Your assignment: Your answer should be every line with the word "minDuration", copied from the data below.

Start of Block

Definition OpenWithNonceTo (a : AEAD) (dst nonce ciphertext additionalData : list Z)
    : outcome error (list Z) :=
  guard! len nonce =? AESNonceSize else ErrInvalidNonce in
  guard! negb (len ciphertext <? AESTagSize) else ErrCiphertextTooShort in
  match aead_open (ae_suite a) (ae_key a) nonce ciphertext additionalData with
  | Some pt => Ok (dst ++ pt)
  | None => Err ErrAuthenticationFailed
  end.
End AEAD_ops.

Definition Counter (a : AEAD) : Z := ae_counter a.

Definition SetCounter (counter : Z) : ST AEAD error unit :=
  do! a := st_get in
  check! negb (ae_maxSeq a <=? counter) else ErrNonceExhausted in
  st_mod (fun a => with_counter a counter).

(** [a.counter >= a.maxSeq * 9 / 10] on 64-bit unsigned integers. *)
Definition AEAD_NeedsRekey (a : AEAD) : bool := u64 (ae_maxSeq a * 9) / 10 <=? ae_counter a.

(** * What the derivations absorb *)

#[export] Hint Unfold MaxUint32 AESKeySize AESNonceSize AESTagSize MinPacketSize
  CHKEMSharedSecretSize X25519SharedSecretSize MLKEMSharedSecretSize TranscriptHashSize
  PSKSize DatagramNoncePrefixSize : gosz.

(** A byte string that fits a 4-byte length. *)
Definition fits32 (b : list Z) : Prop := len b < 2 ^ 32.

Definition pfx (b : list Z) : list Z := be_put 4 (len b) ++ b.

Definition single_absorb (domain input : list Z) : list Z := pfx domain ++ pfx input.

Definition list_absorb (inputs : list (list Z)) : list Z :=
  be_put 4 (len inputs) ++ concat (map pfx inputs).

Definition multi_absorb (domain : list Z) (inputs : list (list Z)) : list Z :=
  pfx domain ++ list_absorb inputs.

Lemma safeUint32_ok n : 0 <= n < 2 ^ 32 -> safeUint32 n = Some n.
Proof.
  intros. unfold safeUint32, MaxUint32. replace (_ || _) with false by blia.
  by rw u32_small.
Qed.
(* ===== verification/Ticket.v ===== *)
(** Session resumption tickets: [pkg/tunnel/ticket.go].

    A [time.Time] is its number of nanoseconds since the Unix epoch and a [time.Duration] its
    number of nanoseconds; the clock is an argument.  [fips] is the build mode [FIPSMode()]. *)

From Corelib Require Import ssreflect.
From stdpp Require Import base tactics list numbers strings.
From Stdlib Require Import ZArith Lia.
From S2P Require Import Prelude Base Crypto.

Local Open Scope Z_scope.
Local Open Scope go_scope.

(** * Time *)

Definition Second : Z := 1000000000.
Definition Hour : Z := 3600 * Second.
Definition maxDuration : Z := 2 ^ 63 - 1.
Definition minDuration : Z := - 2 ^ 63.

(** [t.Unix()] and [time.Unix(sec, 0)]. *)
Definition Unix (t : Z) : Z := t / Second.
Definition time_Unix (sec : Z) : Z := sec * Second.

(** [time.Since]: the difference, saturated at the range of a duration. *)
Definition time_Since (now t : Z) : Z := Z.max minDuration (Z.min maxDuration (now - t)).

(** * Tickets *)

Record SessionTicket := mkSessionTicket {
  st_Version : Z;
  st_CipherSuite : CipherSuite;
  st_MasterSecret : list Z;
  st_CreatedAt : Z }.

Record TicketManager := mkTicketManager {
  tm_currentKey : list Z;
  tm_previousKey : option (list Z);
  tm_lifetime : Z }.

#[export] Instance TicketManager_eta : Eta TicketManager := {| eta := fun t =>
  mkTicketManager (tm_currentKey t) (tm_previousKey t) (tm_lifetime t) |}.

Definition NewTicketManager (key : list Z) (lifetime : Z) : outcome error TicketManager :=
  guard! len key =? 32 else ErrInvalidKeySize in
  let lifetime := if lifetime =? 0 then 24 * Hour else lifetime in
  Ok (mkTicketManager key None lifetime).

Definition RotateKey (newKey : list Z) : ST TicketManager error unit :=
  check! len newKey =? 32 else ErrInvalidKeySize in
  do! tm := st_get in
  do! _ := st_mod (fun tm' => tm' <| tm_previousKey := Some (tm_currentKey tm) |>) in
  st_mod (fun tm => tm <| tm_currentKey := newKey |>).

Section Tickets.
Context {P : Primitives} (fips : bool).

(** The secret is copied into its 32 bytes of the plaintext: a longer one is cut, a shorter one
    leaves zeros. *)
Definition EncryptTicket (tm : TicketManager) (ticket : SessionTicket)
    : outcome error (list Z) :=
  let key := tm_currentKey tm in
  let c := c_make 43 in
  let! c := c_put [st_Version ticket] c in
  let! c := c_put (be_put 2 (st_CipherSuite ticket)) c in
  let! c := c_copy (take 32 (st_MasterSecret ticket)) 32 c in
  let unixTime := Unix (st_CreatedAt ticket) in
  guard! negb (unixTime <? 0) else ErrInvalidMessage in
  let! c := c_put (be_put 8 (u64 unixTime)) c in
  let! aead := NewAEAD fips CipherSuiteAES256GCM key in
  (Seal (c_buf c) [] aead).2.

Definition decryptWithKey (data key : list Z) : outcome error (list Z) :=
  let! aead := NewAEAD fips CipherSuiteAES256GCM key in
  Open aead data [].

(** The current key, and when that fails the previous one. *)
Definition decryptWithEither (tm : TicketManager) (data : list Z) : outcome error (list Z) :=
  match decryptWithKey data (tm_currentKey tm), tm_previousKey tm with
  | Err _, Some previousKey => decryptWithKey data previousKey
  | o, _ => o
  end.

Definition DecryptTicket (now : Z) (tm : TicketManager) (data : list Z)
    : outcome error SessionTicket :=
  match decryptWithEither tm data with
  | Err _ => Err ErrInvalidTicket
  | Panic => Panic
  | Ok plaintext =>
      guard! len plaintext =? 43 else ErrInvalidTicket in
      let! tb := slice plaintext 35 43 in
      let! unixTime := get_be 8 tb 0 in
      guard! negb (0x7FFFFFFFFFFFFFFF <? unixTime) else ErrInvalidTicket in
      let! version := idx plaintext 0 in
      let! csb := slice plaintext 1 3 in
      let! cs := get_be 2 csb 0 in
      let! ms := slice plaintext 3 35 in
      let ticket := mkSessionTicket version cs ms (time_Unix unixTime) in
      guard! negb (tm_lifetime tm <? time_Since now (st_CreatedAt ticket)) else ErrExpiredTicket in
      guard! negb (fips && negb (CipherSuite_IsFIPSApproved (st_CipherSuite ticket)))
        else ErrCipherSuiteNotFIPSApproved in
      Ok ticket
  end.

(** * Proofs *)

Definition ticket_ok (t : SessionTicket) : Prop :=
  is_u8 (st_Version t) /\ is_u16 (st_CipherSuite t) /\ len (st_MasterSecret t) = 32 /\
  0 <= Unix (st_CreatedAt t) < 2 ^ 63.

(** The 43 bytes of a ticket. *)
Definition ticket_bytes (t : SessionTicket) : list Z :=
  [st_Version t] ++ be_put 2 (st_CipherSuite t) ++ st_MasterSecret t
    ++ be_put 8 (Unix (st_CreatedAt t)).

(** The ticket a manager reads back: its time in whole seconds, unless it expired or names a
    cipher the FIPS build refuses. *)
Definition ticket_admitted (now lifetime : Z) (t : SessionTicket) : outcome error SessionTicket :=
  let created := time_Unix (Unix (st_CreatedAt t)) in
  if lifetime <? time_Since now created then Err ErrExpiredTicket
  else if fips && negb (CipherSuite_IsFIPSApproved (st_CipherSuite t))
       then Err ErrCipherSuiteNotFIPSApproved
       else Ok (mkSessionTicket (st_Version t) (st_CipherSuite t) (st_MasterSecret t) created).

Definition ticket_seal (key p : list Z) : list Z :=
  counter_nonce 0 ++ aead_seal CipherSuiteAES256GCM key (counter_nonce 0) p [].

Lemma len_ticket_bytes t : ticket_ok t -> len (ticket_bytes t) = 43.
Proof. intros (_ & _ & Hm & _). unfold ticket_bytes. golia. Qed.

Lemma NewAEAD_AES key : len key = 32 ->
  NewAEAD fips CipherSuiteAES256GCM key = Ok (mkAEAD CipherSuiteAES256GCM key 0 MaxPacketsBeforeRekey).
Proof. intros Hk. unfold NewAEAD. destruct fips; cbn; gd; done. Qed.

Lemma EncryptTicket_eq tm t : ticket_ok t -> len (tm_currentKey tm) = 32 ->
  EncryptTicket tm t = Ok (ticket_seal (tm_currentKey tm) (ticket_bytes t)).
Proof.
  intros (Hv & Hc & Hm & Hu) Hk. unfold EncryptTicket. rw c_make_filled.
  rw (take_ge (st_MasterSecret t)); [unfold len in Hm; lia|].
  do 3 cursor_step. gd. rw u64_small; [lia|]. cursor_step.
  rw NewAEAD_AES // obind_Ok_l Seal_eq. rw filled_done; [golia|].
  unfold ticket_seal, ticket_bytes. cbn. by rw -!app_assoc.
Qed.

Context {L : PrimitivesLaws P}.

Lemma decryptWithKey_seal key p : len key = 32 -> 0 < len p ->
  decryptWithKey (ticket_seal key p) key = Ok p.
Proof.
  intros Hk Hp. unfold decryptWithKey, ticket_seal. rw NewAEAD_AES // obind_Ok_l.
  pose proof (Open_Seal (mkAEAD CipherSuiteAES256GCM key 0 MaxPacketsBeforeRekey)
    (counter_nonce 0) p [] (len_counter_nonce 0)) as H.
  cbn [ae_suite ae_key] in H. rw H. by replace (len p =? 0) with false by blia.
Qed.

(** A ticket another key does not open. *)
Lemma decryptWithKey_other key key' p : len key' = 32 -> 0 < len p ->
  aead_open CipherSuiteAES256GCM key' (counter_nonce 0)
    (aead_seal CipherSuiteAES256GCM key (counter_nonce 0) p []) [] = None ->
  decryptWithKey (ticket_seal key p) key' = Err ErrAuthenticationFailed.
Proof.
  intros Hk Hp Ho. unfold decryptWithKey, ticket_seal. rw NewAEAD_AES // obind_Ok_l.
  pose proof (aead_seal_len CipherSuiteAES256GCM key (counter_nonce 0) p []) as Hl.
  pose proof (len_counter_nonce 0). unfold Open.
  set (ct := aead_seal _ _ _ _ _) in *. gd.
  pose proof (at_off_0 (counter_nonce 0 ++ ct)) as H0.
  rw (slice_at_eq _ _ _ _ _ _ H0) ?obind_Ok_l; [golia|golia|].
  eapply at_off_app in H0. rw (slice_from_at_eq _ _ _ _ H0) ?obind_Ok_l; [golia|].
  by rw Ho.
Qed.

Lemma DecryptTicket_bytes now tm data t : ticket_ok t ->
  decryptWithEither tm data = Ok (ticket_bytes t) ->
  DecryptTicket now tm data = ticket_admitted now (tm_lifetime tm) t.
Proof.
  intros Hok Hd. unfold DecryptTicket, ticket_admitted. rw Hd.
  pose proof (len_ticket_bytes t Hok) as Hlen. destruct Hok as (Hv & Hc & Hm & Hu).
  unfold ticket_bytes in *. decode_at ([st_Version t] ++ be_put 2 (st_CipherSuite t)
    ++ st_MasterSecret t ++ be_put 8 (Unix (st_CreatedAt t))) H Hl.
  pose proof (at_off_app _ _ _ _ H) as H1. pose proof (at_off_app _ _ _ _ H1) as H3.
  pose proof (at_off_app _ _ _ _ H3) as H35. unfold is_u8, is_u16 in *. gd.
  rw -(app_nil_r (be_put 8 _)) in H35.
  rw (slice_at_eq _ _ _ _ _ _ H35); [golia|golia|]. cbn [obind].
  rw get_be_self; [lia|]. cbn [obind]. gd.
  rd H. rw (slice_at_eq _ _ _ _ _ _ H1); [golia|golia|]. cbn [obind].
  rw get_be_self; [lia|]. cbn [obind]. rw (slice_at_eq _ _ _ _ _ _ H3); [golia|golia|].
  cbn [obind st_CreatedAt st_CipherSuite].
  destruct (tm_lifetime tm <? _); [done|]. by destruct (fips && _).
Qed.
End Tickets.

(** * Properties *)

(** A ticket a manager encrypted decrypts under the same key to the same version, cipher
    suite and secret with its time in whole seconds, is refused after its lifetime, and
    survives one key rotation (provided the new key does not happen to open it itself). *)
Theorem ticket_roundtrip (P : Primitives) (L : PrimitivesLaws P) fips tm t now newKey :
  ticket_ok t -> len (tm_currentKey tm) = 32 -> len newKey = 32 ->
  exists data, EncryptTicket fips tm t = Ok data /\
    DecryptTicket fips now tm data = ticket_admitted fips now (tm_lifetime tm) t /\
    (decryptWithKey fips data newKey = Err ErrAuthenticationFailed ->
     exists tm', RotateKey newKey tm = (tm', Ok tt) /\
       DecryptTicket fips now tm' data = ticket_admitted fips now (tm_lifetime tm) t).
Proof.
  intros Hok Hk Hn. pose proof (len_ticket_bytes t Hok) as Hl.
  assert (decryptWithKey fips (ticket_seal (tm_currentKey tm) (ticket_bytes t)) (tm_currentKey tm)
    = Ok (ticket_bytes t)) as Hd by (apply decryptWithKey_seal; [done..|by rw Hl]).
  exists (ticket_seal (tm_currentKey tm) (ticket_bytes t)). split; [by apply EncryptTicket_eq|].
  split.
  - apply DecryptTicket_bytes; [done|]. unfold decryptWithEither. by rw Hd.
  - intros Hnew. exists (mkTicketManager newKey (Some (tm_currentKey tm)) (tm_lifetime tm)).
    split; [unfold RotateKey; by rw Hn|].
    apply (DecryptTicket_bytes fips now (mkTicketManager _ _ _)); [done|].
    unfold decryptWithEither. cbn [tm_currentKey tm_previousKey]. by rw Hnew.
Qed.

Definition example_ticket : SessionTicket :=
  mkSessionTicket 1 CipherSuiteAES256GCM (replicate 32 7) (1000 * Second + 5).

Definition example_manager : TicketManager := mkTicketManager (replicate 32 1) None (24 * Hour).

Lemma ticket_roundtrip_witness :
  exists data, @EncryptTicket toy false example_manager example_ticket = Ok data /\
    @DecryptTicket toy false (2000 * Second) example_manager data
    = Ok (mkSessionTicket 1 CipherSuiteAES256GCM (replicate 32 7) (1000 * Second)) /\
    exists tm', RotateKey (replicate 32 2) example_manager = (tm', Ok tt) /\
      @DecryptTicket toy false (2000 * Second) tm' data
      = Ok (mkSessionTicket 1 CipherSuiteAES256GCM (replicate 32 7) (1000 * Second)).
Proof.
  destruct (ticket_roundtrip toy toy_laws false example_manager example_ticket (2000 * Second)
    (replicate 32 2)) as (data & He & Hd & Hr).
  - repeat split; by vm_compute.
  - reflexivity.
  - reflexivity.
  - exists data. split; [exact He|]. split; [exact Hd|]. apply Hr.
    vm_compute in He. injection He as <-. vm_compute. reflexivity.
Defined.

(** Every ticket a manager encrypts under one key is sealed under the same nonce: the
    cipher is built anew for each ticket, so its nonce counter always starts at zero. *)
Theorem EncryptTicket_reuses_nonce (P : Primitives) fips tm t1 t2 :
  ticket_ok t1 -> ticket_ok t2 -> len (tm_currentKey tm) = 32 ->
  exists nonce, len nonce = 12 /\
    forall t, t = t1 \/ t = t2 -> exists pt, len pt = 43 /\
      EncryptTicket fips tm t
      = Ok (nonce ++ aead_seal CipherSuiteAES256GCM (tm_currentKey tm) nonce pt []).
Proof.
  intros H1 H2 Hk. exists (counter_nonce 0). split; [apply len_counter_nonce|].
  intros t Ht. exists (ticket_bytes t). assert (ticket_ok t) as H by (by destruct Ht as [-> | ->]).
  split; [by apply len_ticket_bytes|by apply EncryptTicket_eq].
Qed.

Lemma EncryptTicket_reuses_nonce_witness :
  exists nonce, len nonce = 12 /\
    forall t, t = example_ticket \/ t = mkSessionTicket 1 CipherSuiteAES256GCM (replicate 32 8) 0 ->
      exists pt, len pt = 43 /\ @EncryptTicket toy true example_manager t
        = Ok (nonce ++ @aead_seal toy CipherSuiteAES256GCM (replicate 32 1) nonce pt []).
Proof.
  apply (EncryptTicket_reuses_nonce toy true example_manager example_ticket
    (mkSessionTicket 1 CipherSuiteAES256GCM (replicate 32 8) 0)).
  - repeat split; by vm_compute.
  - repeat split; by vm_compute.
  - reflexivity.
Defined.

End of Block

Your solution:
Definition minDuration : Z := - 2 ^ 63.
Definition time_Since (now t : Z) : Z := Z.max minDuration (Z.min maxDuration (now - t)).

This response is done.